▶ **Record excerpts**
(** X14.  The transcript is the texts of the recognised segments, in
    order and without separator, and the recogniser is given the enhanced
    file [preprocess_audio] returned, not the input. *)
Theorem X14_transcript_is_the_concatenation_of_segments {tensor}
    (caps : capabilities tensor) (g : globals) (audio dir : str) (w : world)
    (p : str) (out : whisper_output) (line : str) (texts : list str) :
  can_transcribe g = true →
  fst (preprocess_audio caps g audio dir (after (Enter TranscribeAudio) w))
  = Return p →
  whisper_transcribe caps p = Ok out →
  language_line out = Ok line →
  segment_texts out = Ok texts →
  fst (transcribe_audio caps g audio dir w) = Return (concat texts).
Proof.
  intros G Hp Hw Hl Hs.
  by rewrite (transcribe_outcome caps g audio dir w G), Hp, Hw, Hl, Hs.
Qed.

Lemma X14_witness :
  fst (transcribe_audio (studio greeting (answers (u "{}"))) all_loaded
         call_mp3 (u "/work") disk)
  = Return (u "您好，请问有什么可以帮您？").
Proof.
  rewrite (X14_transcript_is_the_concatenation_of_segments
             (studio greeting (answers (u "{}"))) all_loaded call_mp3
             (u "/work") disk (u "/work/call_enhanced_0f1c2e3a.wav")
             {| segment_texts := Ok greeting;
                language_line := Ok (u "Detected language: zh, probability: 0.98") |}
             (u "Detected language: zh, probability: 0.98") greeting).
  - vm_compute. reflexivity.
  - reflexivity.
  - vm_compute. reflexivity.
  - reflexivity.
  - reflexivity.
  - reflexivity.
Defined.

(** X15.  [transcribe_audio] adds nothing to a failure: an exception of
    [preprocess_audio], of the recogniser, or of reading its segments
    leaves [transcribe_audio] as the same exception. *)
Theorem X15_transcription_failures_pass_unchanged {tensor}
    (caps : capabilities tensor) (g : globals) (audio dir : str) (w : world) :
  can_transcribe g = true →
  let preprocessed :=
    fst (preprocess_audio caps g audio dir (after (Enter TranscribeAudio) w)) in
  (∀ e, preprocessed = Raise e →
        fst (transcribe_audio caps g audio dir w) = Raise e)
  ∧ (∀ p c msg,
       preprocessed = Return p →
       whisper_transcribe caps p = Fails c msg →
       fst (transcribe_audio caps g audio dir w) = Raise (Exn c msg))
  ∧ (∀ p out line c msg,
       preprocessed = Return p →
       whisper_transcribe caps p = Ok out →
       language_line out = Ok line →
       segment_texts out = Fails c msg →
       fst (transcribe_audio caps g audio dir w) = Raise (Exn c msg)).
Proof.
  intros G preprocessed. subst preprocessed.
  rewrite (transcribe_outcome caps g audio dir w G).
  split; [|split].
  - by intros e ->.
  - by intros p c msg -> ->.
  - by intros p out line c msg -> -> -> ->.
Qed.

Lemma X15_witness :
  fst (transcribe_audio (studio greeting (answers (u "{}"))) all_loaded
         (u "/data/missing.mp3") (u "/work") disk)
  = Raise (Exn FileNotFoundError
             (u "Input file /data/missing.mp3 does not exist.")).
Proof.
  destruct (X15_transcription_failures_pass_unchanged
              (studio greeting (answers (u "{}"))) all_loaded
              (u "/data/missing.mp3") (u "/work") disk) as (H & _).
  - reflexivity.
  - apply H. vm_compute. reflexivity.
Defined.


(* ===================================================================== *)
(** ** Further properties of the endpoints                                *)
(* ===================================================================== *)

Section Archive.
Context {tensor : Type}.
Variable caps : capabilities tensor.
Variable g : globals.
Variable srv : web.

Lemma perform_returns path w :
  ∃ rec,
    fst (perform_full_audio_audit caps g path w) = Return (PDict rec)
    ∧ dict_get rec (u "audio_file") = Some (PStr (basename path)).
Proof.
  destruct (audit_steps caps g path (temp_dir_of caps w) (inside caps w))
    as [r w'] eqn:H.
  rewrite (perform_spec caps g path w r w' H).
  destruct (audit_steps_spec caps g path _ _ r w' (temp_dir_nonempty caps w) H)
    as (_ & _ & V).
  destruct r as [v|e]; [|by eexists].
  destruct (V v eq_refl) as (rec & -> & Hrec). by exists rec.
Qed.

(** The entry the loop appends for a supported file. *)
Lemma audit_item_supported root item_name results w :
  supported item_name = true →
  ∃ rec,
    fst (perform_full_audio_audit caps g (join root item_name) w)
    = Return (PDict rec)
    ∧ audit_item caps g srv root item_name results w
      = (Return (results ++
                   [match validate srv (PDict rec) with
                    | Ok r => r
                    | Fails c msg => failure_entry item_name (Exn c msg)
                    end]),
         snd (perform_full_audio_audit caps g (join root item_name) w)).
Proof.
  unfold supported. intros Hs.
  destruct (perform_returns (join root item_name) w) as (rec & Hp & _).
  exists rec. split; [done|].
  unfold audit_item. rewrite Hs. unfold try_except, bind.
  destruct (perform_full_audio_audit caps g (join root item_name) w)
    as [r w1]. cbn in Hp. subst r. cbn [snd].
  destruct (validate srv (PDict rec)) as [r|c msg]; [done|].
  cbn. by rewrite isinstance_Exception.
Qed.

Lemma audit_item_unsupported root item_name results w :
  supported item_name = false →
  audit_item caps g srv root item_name results w = (Return results, w).
Proof. unfold supported, audit_item. by intros ->. Qed.

Lemma audit_files_counts root files results w :
  ∃ rs w',
    audit_files caps g srv root files results w = (Return (results ++ rs), w')
    ∧ length rs = length (filter (λ n, supported n = true) files)
    ∧ invocations PerformFullAudioAudit (log w')
      = invocations PerformFullAudioAudit (log w) + length rs.
Proof.
  revert results w. induction files as [|n files IH]; intros results w.
  { exists [], w. cbn. rewrite app_nil_r. split; [done|]. split; [done | lia]. }
  cbn [audit_files]. unfold bind.
  destruct (supported n) eqn:Hn.
  - destruct (audit_item_supported root n results w Hn) as (rec & _ & ->).
    destruct (IH (results ++ [match validate srv (PDict rec) with
                              | Ok r => r
                              | Fails c msg => failure_entry n (Exn c msg)
                              end])
                 (snd (perform_full_audio_audit caps g (join root n) w)))
      as (rs & w' & -> & Hlen & Hinv).
    eexists (_ :: rs), w'. rewrite <- app_assoc. split; [done|].
    rewrite filter_cons_True by done. cbn [length]. split; [by rewrite Hlen|].
    rewrite Hinv.
    destruct (perform_counts caps g (join root n) w) as (-> & _). lia.
  - rewrite (audit_item_unsupported root n results w Hn).
    destruct (IH results w) as (rs & w' & -> & Hlen & Hinv).
    exists rs, w'. split; [done|].
    rewrite filter_cons_False by (by rewrite Hn). done.
Qed.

▶ **Directions for this task**
Every line that includes "bind" must be copied from the material above.

▶ **Reply**
  unfold audit_item. rewrite Hs. unfold try_except, bind.
  cbn [audit_files]. unfold bind.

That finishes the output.